Studio album by The Tragically Hip
- Released: June 29, 2004
- Recorded: 2004
- Studios: Studio X (Seattle, Washington)
- Genre: Alternative rock
- Length: 45:28
- Label: Universal
- Producer: Adam Kasper

The Tragically Hip chronology
| In Violet Light (2002) | In Between Evolution (2004) | Hipeponymous (2005) |

Singles from In Between Evolution
- "Vaccination Scar" Released: 2004; "It Can't Be Nashville Every Night" Released: 2004; "Gus: The Polar Bear from Central Park" Released: 2005;

= In Between Evolution =

2004 studio album by the Tragically Hip

In Between Evolution is the ninth studio album by the Canadian rock band the Tragically Hip. It was recorded at Studio X in Seattle and released June 29, 2004. The album debuted at number one in Canada, selling 22,500 copies in its first week.
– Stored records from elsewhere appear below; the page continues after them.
(** *** The operation [embed] *)

(** C1. A request whose body carries the list of strings [ts] is answered
    with a list of embeddings that has the length of [ts] and whose entry
    [i] is the embedding of [ts[i]]; for the empty list the answer is the
    empty list.  The model is taken to keep the library's promise of one
    row per sentence, in order ([encode_rowwise]). *)
Theorem embed_length_and_order
  (f : string -> vector) (w : World) (b : Body) (ts : list string) :
  encode_rowwise (model (globals w)) f ->
  well_shaped b ts ->
  exists es,
    fst (post_embed b w) = Ok {| embeddings := es |} /\
    List.length es = List.length ts /\
    (forall i, nth_error es i = option_map f (nth_error ts i)) /\
    (ts = [] -> es = []).
Proof.
  intros R S. exists (map f ts).
  rewrite (post_embed_valid b {| texts := ts |}) by (apply well_shaped_valid; exact S).
  simpl. rewrite R. repeat split.
  - apply length_map.
  - intros i. apply nth_error_map.
  - intros ->. reflexivity.
Qed.

(** C2. Every vector of a response has unit Euclidean length, up to the
    tolerance [tol], because the handler asks the model for normalised
    embeddings: the only fact used about the model is what it returns when
    normalisation is requested ([encode_normalized]). *)
Theorem embed_unit_norm
  (tol : Q) (w : World) (b : Body) (es : list (list Q)) :
  encode_normalized (model (globals w)) tol ->
  embeddings_of (fst (post_embed b w)) = Some es ->
  Forall (unit_norm tol) es.
Proof.
  intros N H. destruct (validate_body b) as [errs | req] eqn:V.
  - rewrite (post_embed_invalid b errs) in H by exact V. cbn [fst] in H.
    rewrite exception_handler_no_embeddings in H. discriminate.
  - rewrite (post_embed_valid b req) in H by exact V. simpl in H.
    destruct (snd (encode (model (globals w)) (texts req) true)) as [e | a] eqn:E;
      [discriminate|].
    simpl in H. inversion H; subst. eapply N. exact E.
Qed.

(** C3. Within one request no sentence influences the vector of another:
    entry [i] of the answer for [ts] is the single vector of the answer for
    [[ts[i]]], and the answer for [xs ++ ys] is the answer for [xs]
    followed by the answer for [ys].  The equality is exact, for a model
    that encodes row by row ([encode_rowwise]). *)
Theorem embed_itemwise (f : string -> vector) (w : World) :
  encode_rowwise (model (globals w)) f ->
  (forall ts i s, nth_error ts i = Some s ->
     exists es v,
       embeddings_of (fst (post_embed (request_body ts) w)) = Some es /\
       embeddings_of (fst (post_embed (request_body [s]) w)) = Some [v] /\
       nth_error es i = Some v) /\
  (forall xs ys, exists es1 es2,
     embeddings_of (fst (post_embed (request_body xs) w)) = Some es1 /\
     embeddings_of (fst (post_embed (request_body ys) w)) = Some es2 /\
     embeddings_of (fst (post_embed (request_body (xs ++ ys)) w))
       = Some (es1 ++ es2)).
Proof.
  intros R.
  assert (A : forall ts,
             embeddings_of (fst (post_embed (request_body ts) w)) = Some (map f ts)).
  { intros ts.
    rewrite (post_embed_valid _ {| texts := ts |}) by apply validate_request_body.
    simpl. rewrite R. reflexivity. }
  split.
  - intros ts i s H. exists (map f ts), (f s). repeat split.
    + apply A.
    + apply (A [s]).
    + rewrite nth_error_map, H. reflexivity.
  - intros xs ys. exists (map f xs), (map f ys). repeat split.
    + apply A.
    + apply A.
    + rewrite A, map_app. reflexivity.
Qed.


(** C5. Two calls with the same string get the same answer: the second
    call, made after the first and after any other requests, returns what
    the first returned.  The model object is taken not to be changed by
    [encode] ([encode_readonly]); the handler itself keeps no state. *)
Theorem embed_deterministic (s : string) (w : World) (between : list Body) :
  encode_readonly ->
  fst (post_embed (request_body [s])
         (snd (serve (snd (post_embed (request_body [s]) w)) between)))
  = fst (post_embed (request_body [s]) w) /\
  exists r, fst (serve w [request_body [s]; request_body [s]]) = [r; r].
Proof.
  intros RO. split.
  - rewrite (response_history_independent _ _ between RO).
    apply post_embed_response_model.
    rewrite (post_embed_globals _ w RO). reflexivity.
  - exists (fst (post_embed (request_body [s]) w)).
    rewrite !serve_cons. simpl. f_equal. f_equal.
    apply post_embed_response_model.
    rewrite (post_embed_globals _ w RO). reflexivity.
Qed.

(** C6. When the call to the model raises, the answer is the status-500
    response and carries no embeddings; a response carries either the
    whole array the model returned, with status 200, or no embedding at
    all, with another status; and the module's globals are as they were
    (the model object being left alone by [encode], [encode_readonly]). *)
Theorem model_failure_all_or_nothing (b : Body) (w : World) :
  encode_readonly ->
  (forall req e,
     validate_body b = inr req ->
     snd (encode (model (globals w)) (texts req) true) = inl e ->
     fst (post_embed b w) = InternalServerError /\
     is_5xx (fst (post_embed b w)) = true /\
     embeddings_of (fst (post_embed b w)) = None) /\
  (forall es,
     embeddings_of (fst (post_embed b w)) = Some es ->
     status_code (fst (post_embed b w)) = 200%Z /\
     exists req, validate_body b = inr req /\
       snd (encode (model (globals w)) (texts req) true) = inr es) /\
  (embeddings_of (fst (post_embed b w)) = None ->
     status_code (fst (post_embed b w)) <> 200%Z) /\
  globals (snd (post_embed b w)) = globals w.
Proof.
  intros RO. split; [| split; [| split]].
  - intros req e V E. rewrite (post_embed_valid b req w V). simpl.
    rewrite E. repeat split.
  - intros es H. destruct (validate_body b) as [errs | req] eqn:V.
    + rewrite (post_embed_invalid b errs w V) in H. cbn [fst] in H.
      rewrite exception_handler_no_embeddings in H. discriminate.
    + rewrite (post_embed_valid b req w V) in *. simpl in *.
      destruct (snd (encode (model (globals w)) (texts req) true)) as [e | a] eqn:E;
        [discriminate|].
      simpl in H. inversion H; subst. split; [reflexivity|].
      exists req. split; [reflexivity | exact E].
  - destruct (fst (post_embed b w)); simpl; intros H; discriminate.
  - apply post_embed_globals. exact RO.
Qed.

(** *** The process *)

Lemma serve_length (requests : list Body) :
  forall w, List.length (fst (serve w requests)) = List.length requests.
Proof.
  induction requests as [|b rest IH]; intros w.
  - reflexivity.
  - rewrite serve_cons. simpl. rewrite IH. reflexivity.
Qed.

Lemma main_load_failed (requests : list Body) (e : exn) :
  SentenceTransformer model_name = inl e ->
  main requests =
  {| run_trace := [EvLoad model_name]; run_responses := []; run_globals := None |}.
Proof. intros L. unfold main, module_init. rewrite L. reflexivity. Qed.

Lemma main_loaded (requests : list Body) (m : model_obj) :
  SentenceTransformer model_name = inr m ->
  let w0 := listening {| model := m;
                         app := post (add_middleware FastAPI_new cors) "/embed" |} in
  main requests =
  {| run_trace := trace (snd (serve w0 requests));
     run_responses := fst (serve w0 requests);
     run_globals := Some (globals (snd (serve w0 requests))) |}.
Proof.
  intros L w0. unfold main, module_init. rewrite L. fold w0.
  destruct (serve w0 requests) as [rs w]. reflexivity.
Qed.

Lemma encode_events_not_load (evs : list event) :
  forallb is_encode evs = true ->
  forallb (fun e => negb (is_load e)) evs = true /\ filter is_load evs = [].
Proof.
  induction evs as [|e evs IH]; simpl; intros H.
  - split; reflexivity.
  - apply andb_true_iff in H. destruct H as [He H].
    destruct (IH H) as [A B]. destruct e; try discriminate. simpl.
    split; assumption.
Qed.

(** C7. In every run the model is built exactly once, and that is the
    first thing the process does, before it listens and before any request
    reaches the model.  When building the model raises, the process never
    listens and answers no request; a process that listens or answers has
    a loaded model, and then it answers every request. *)
Theorem model_loaded_once_before_serving (requests : list Body) :
  List.length (filter is_load (run_trace (main requests))) = 1 /\
  (exists rest,
     run_trace (main requests) = EvLoad model_name :: rest /\
     forallb (fun e => negb (is_load e)) rest = true) /\
  (forall e, SentenceTransformer model_name = inl e ->
     run_trace (main requests) = [EvLoad model_name] /\
     run_responses (main requests) = [] /\
     run_globals (main requests) = None) /\
  (forall m, SentenceTransformer model_name = inr m ->
     exists evs,
       run_trace (main requests)
         = EvLoad model_name :: EvListen "0.0.0.0" 8001 :: evs /\
       forallb is_encode evs = true /\
       List.length (run_responses (main requests)) = List.length requests) /\
  (run_responses (main requests) <> [] \/
   existsb is_listen (run_trace (main requests)) = true ->
   exists m, SentenceTransformer model_name = inr m).
Proof.
  destruct (SentenceTransformer model_name) as [e | m] eqn:L.
  - rewrite (main_load_failed requests e L). simpl.
    split; [reflexivity|]. split; [exists []; split; reflexivity|].
    split; [intros _ _; repeat split|].
    split; [intros m' H; discriminate|].
    intros [H | H]; [exfalso; apply H; reflexivity | discriminate].
  - rewrite (main_loaded requests m L). simpl.
    destruct (serve_trace requests
                (listening {| model := m;
                              app := post (add_middleware FastAPI_new cors) "/embed" |}))
      as (evs & T & F).
    rewrite T. simpl.
    destruct (encode_events_not_load evs F) as [NL FL].
    split; [rewrite FL; reflexivity|].
    split; [eexists; split; [reflexivity | simpl; exact NL]|].
    split; [intros e H; discriminate|].
    split.
    + intros m' _. exists evs. split; [reflexivity|]. split; [exact F|].
      apply serve_length.
    + intros _. exists m. reflexivity.
Qed.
However, it got bumped off the number one spot by Avril Lavigne's Under My Skin. In Between Evolution was certified Platinum in Canada in September 2004.

One of the major themes on the album is a response to the 2003 invasion of Iraq. "Heaven Is a Better Place Today" doubles as a tribute to Dan Snyder, a player for the Atlanta Thrashers hockey team who died in an automobile accident nine months before the album's release, and for young men being sent to war.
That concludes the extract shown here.